未来と響の交戦中に、エアキャリアから無数のシャトルマーカーが発射され、未来が放った光線を反射させて一点に集中するよう動き出す。
「戦うなんて間違ってる…戦わない事だけが、本当に暖かい世界を約束してくれる…戦いから解放してあげないと…」
未来が虚ろな瞳で、そんな言葉を口にしていると…
パキパキパキッ!
「ぐっ…あ、あああぁぁ…!!」
響の体中から、黄金の鉱物のようなものが生えだして、響が苦痛に声を漏らす。
『未来、一緒に強くなろう。わたし達を傷つけるのを怖がらないで。わたし達への想いを押し殺さないで。一人にならないで…』
未来の頭に、響との約束が駆け巡る。苦しむ響の見た未来は、自分の本当の目的を思い出して、自分の意志とは関係なく動く体に抵抗する。
(違う!私がしたいのはこんな事じゃない…!)
「こんなことじゃ、ないのにいいいぃぃ!!」
絶叫する未来のバイザーが開き、涙を流す未来の顔が表に現れた。それを見た響が、光線を避けながら未来に向かって突っ込んで行く。
(誰が未来の身体を好き勝手してるんだ!!)
胸の激情のままに、響は未来を抱きかかえる。全身を蝕む苦痛の中で、それでも響は未来を離さない。
「離して!!」
「嫌だ!離さない!もう二度と離さない!!」
「響ぃいいいい!!」
「離さない!!絶対に!!」
響はシャトルマーカーによって反射された光が一点に集束されているのを確認し、ブースターを全開にして目的地へと向かう。
「そいつが聖遺物を消し去るっていうんなら…こんなの脱いじゃえ!!未来ぅううううううう!!!」
集束された強力な光線のど真ん中に、響が未来を抱えて飛び込み、二人の体は光に飲み込まれた。光線はそのまま海の底へと照射され、海中から凄まじい光が放たれ始めた。
ノイズの殲滅を終えたクリスは、遠目に響達の様子を眺めていた。周囲にはノイズによって炭化した米国の人間だったものが散らばっている。

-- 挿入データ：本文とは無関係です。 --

(** * Tranzio: the request resolution pipeline

    A shallow embedding of the translation pipeline of Tranzio
    (rag.js, prompts/dynamic.js, utils/structuredOutput.js, functions.js and
    translator.js) and the proofs of its specified properties.

    JavaScript strings are sequences of UTF-16 code units, objects are
    finite maps from property names to values, [async] functions are
    modelled by their results, and [try]/[catch] by an error monad.  What
    the program reads from its environment (the clock, the glossary file,
    the generative model, [JSON.parse]) is passed in explicitly. *)

From stdpp Require Import gmap list numbers.
From Stdlib Require Import Strings.Byte NArith QArith Qcanon Lia.

Set Warnings "-via-type-remapping,-via-type-mismatch,-register-all".

(** ** JavaScript strings *)

(** A string is the list of its UTF-16 code units. *)
Abbreviation jsstring := (list N).

(** String literals are written in UTF-8 in this file and stored as code
    units: [utf16_of_utf8] decodes one to four byte sequences, the last as
    a surrogate pair. *)
Fixpoint utf16_of_utf8 (bs : list N) : list N :=
  match bs with
  | [] => []
  | b0 :: r0 =>
    if (b0 <? 128)%N then b0 :: utf16_of_utf8 r0
    else match r0 with
      | [] => [65533%N]
      | b1 :: r1 =>
        if (b0 <? 224)%N
        then ((b0 - 192) * 64 + (b1 - 128))%N :: utf16_of_utf8 r1
        else match r1 with
          | [] => [65533%N]
          | b2 :: r2 =>
            if (b0 <? 240)%N
            then ((b0 - 224) * 4096 + (b1 - 128) * 64 + (b2 - 128))%N
                 :: utf16_of_utf8 r2
            else match r2 with
              | [] => [65533%N]
              | b3 :: r3 =>
                let cp := ((b0 - 240) * 262144 + (b1 - 128) * 4096
                           + (b2 - 128) * 64 + (b3 - 128))%N in
                (55296 + (cp - 65536) / 1024)%N
                :: (56320 + (cp - 65536) mod 1024)%N
                :: utf16_of_utf8 r3
              end
          end
      end
  end.

Inductive jsliteral := LitNil | LitCons (c : N) (r : jsliteral).

Fixpoint literal_of_units (l : list N) : jsliteral :=
  match l with [] => LitNil | c :: r => LitCons c (literal_of_units r) end.

Fixpoint units_of_literal (l : jsliteral) : list N :=
  match l with LitNil => [] | LitCons c r => c :: units_of_literal r end.

Definition parse_literal (bs : list Byte.byte) : jsliteral :=
  literal_of_units (utf16_of_utf8 (map (fun b => N.of_nat (Byte.to_nat b)) bs)).

Definition print_literal (l : jsliteral) : option (list Byte.byte) :=
  let s := units_of_literal l in
  if forallb (fun c => (32 <=? c)%N && (c <? 127)%N && negb (c =? 34)%N) s
  then Some (omap (fun c => Byte.of_nat (N.to_nat c)) s)
  else None.

Declare Scope js_scope.
Delimit Scope js_scope with js.
Definition jsstring_literal : Type := list N.
String Notation jsstring_literal parse_literal print_literal
  (via jsliteral mapping [[nil] => LitNil, [cons] => LitCons]) : js_scope.

Module JS.

(** The double quote and the line feed, written apart from the literals. *)
Definition dquote : jsstring := [34%N].
Definition newline : jsstring := [10%N].

(** [s] between double quotes *)
Definition quoted (s : jsstring) : jsstring := dquote ++ s ++ dquote.

(** *** White space: [\s] of a regular expression and [String.prototype.trim]

    ECMAScript's WhiteSpace and LineTerminator code points: TAB, LF, VT,
    FF, CR, SP, NBSP, U+1680, U+2000..U+200A, U+2028, U+2029, U+202F,
    U+205F, U+3000 and U+FEFF. *)
Definition is_whitespace (c : N) : bool :=
  ((9 <=? c) && (c <=? 13) || (c =? 32) || (c =? 160) || (c =? 5760)
   || (8192 <=? c) && (c <=? 8202) || (c =? 8232) || (c =? 8233)
   || (c =? 8239) || (c =? 8287) || (c =? 12288) || (c =? 65279))%N.

Fixpoint trimStart (s : jsstring) : jsstring :=
  match s with
  | [] => []
  | c :: r => if is_whitespace c then trimStart r else s
  end.

Definition trimEnd (s : jsstring) : jsstring := rev (trimStart (rev s)).

(** [s.trim()] *)
Definition trim (s : jsstring) : jsstring := trimEnd (trimStart s).

(** *** [String.prototype.toLowerCase]

    The mapping of the Basic Latin and Latin-1 Supplement blocks: A..Z
    and U+00C0..U+00DE (without the multiplication sign U+00D7) move down
    by 32.  Code units of other blocks are left as they are here; the
    engine also lowers the letters of other scripts. *)
Definition lower_unit (c : N) : N :=
  (if (65 <=? c) && (c <=? 90) then c + 32
   else if (192 <=? c) && (c <=? 222) && negb (c =? 215) then c + 32
   else c)%N.

Definition toLowerCase (s : jsstring) : jsstring := map lower_unit s.

(** *** [s.split(/\s+/)]

    The pieces of [s] between maximal runs of white space.  A run at the
    start or at the end of [s] leaves an empty piece there, and the empty
    string splits into one empty piece.  [acc] holds the current piece in
    reverse, [in_run] says that the previous unit was white space. *)
Fixpoint split_go (in_run : bool) (acc : jsstring) (s : jsstring)
  : list jsstring :=
  match s with
  | [] => [rev acc]
  | c :: r =>
    if is_whitespace c
    then if in_run then split_go true acc r
         else rev acc :: split_go true [] r
    else split_go false (c :: acc) r
  end.

Definition split_whitespace (s : jsstring) : list jsstring :=
  split_go false [] s.

(** [a.join(sep)] on an array of strings *)
Fixpoint join (sep : jsstring) (a : list jsstring) : jsstring :=
  match a with
  | [] => []
  | [x] => x
  | x :: r => x ++ sep ++ join sep r
  end.

(** A template literal, given line by line. *)
Definition lines (l : list jsstring) : jsstring := join newline l.

(** *** Values and objects *)

Inductive value :=
| VUndefined
| VNull
| VBool (b : bool)
| VNum (q : Qc)
| VStr (s : jsstring)
| VObj (o : gmap jsstring value)
| VArr (a : list value).

(** An object is the finite map of its own properties. *)
Abbreviation object := (gmap jsstring value).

「…分かっている。あたしが背負わなきゃならない十字架だ」
『料理に使う包丁で誰かが人を傷つけた場合、包丁を作った人間まで罪に問われるのか?』
『悩んで抱え込むくらいなら誰かに相談しろ。あんまり続くようならあんぱんと牛乳持って妹弟子や恩人と一緒に全力で茶化しに行くぞ』
クリスの頭に、以前翼から伝えられたナナシの言葉が過る。だが…
(あたしは、そんなに都合よく考えることが出来ねえよ…ナナシ…)
そう考えたクリスは、俯いていた顔を上げて、何かを決意するように瞳に力を宿す。
「雪音!こちらは無事にノイズを殲滅した!そちらは大丈夫か!?」
「…ああ、こっちも問題ねえ」
そんなクリスの元に翼が駆け寄ってくる。その直後に…
「こっちも大丈夫そうだな。二人共怪我は?」
気絶した切歌を抱えたナナシも、二人の傍に駆け寄ってきた。
「翼、響が上手くやったみたいだ。これで恐らく響と未来は助かった。急いで二人を保護してくるから切歌のことを頼む」
「本当か!?分かった!立花達を頼む!」
切歌を翼に預けて、ナナシは急いで響達の元へ向かって行った。ナナシの背を心配そうに翼が見送っていると…
バアンッ!!
…翼の背後から銃声が響いたと思うと、翼は衝撃を受けて切歌と共に地面に倒れ込んだ。
「ぐあっ!?…ゆ、雪音…?」
地面に倒れた翼が、困惑しながらクリスの名を口にする。そんな翼に、クリスは冷たい視線を向けながら、銃を構えた。
「…さよならだ」
そう言ってクリスは、躊躇うことなくその指で引き金を引いた。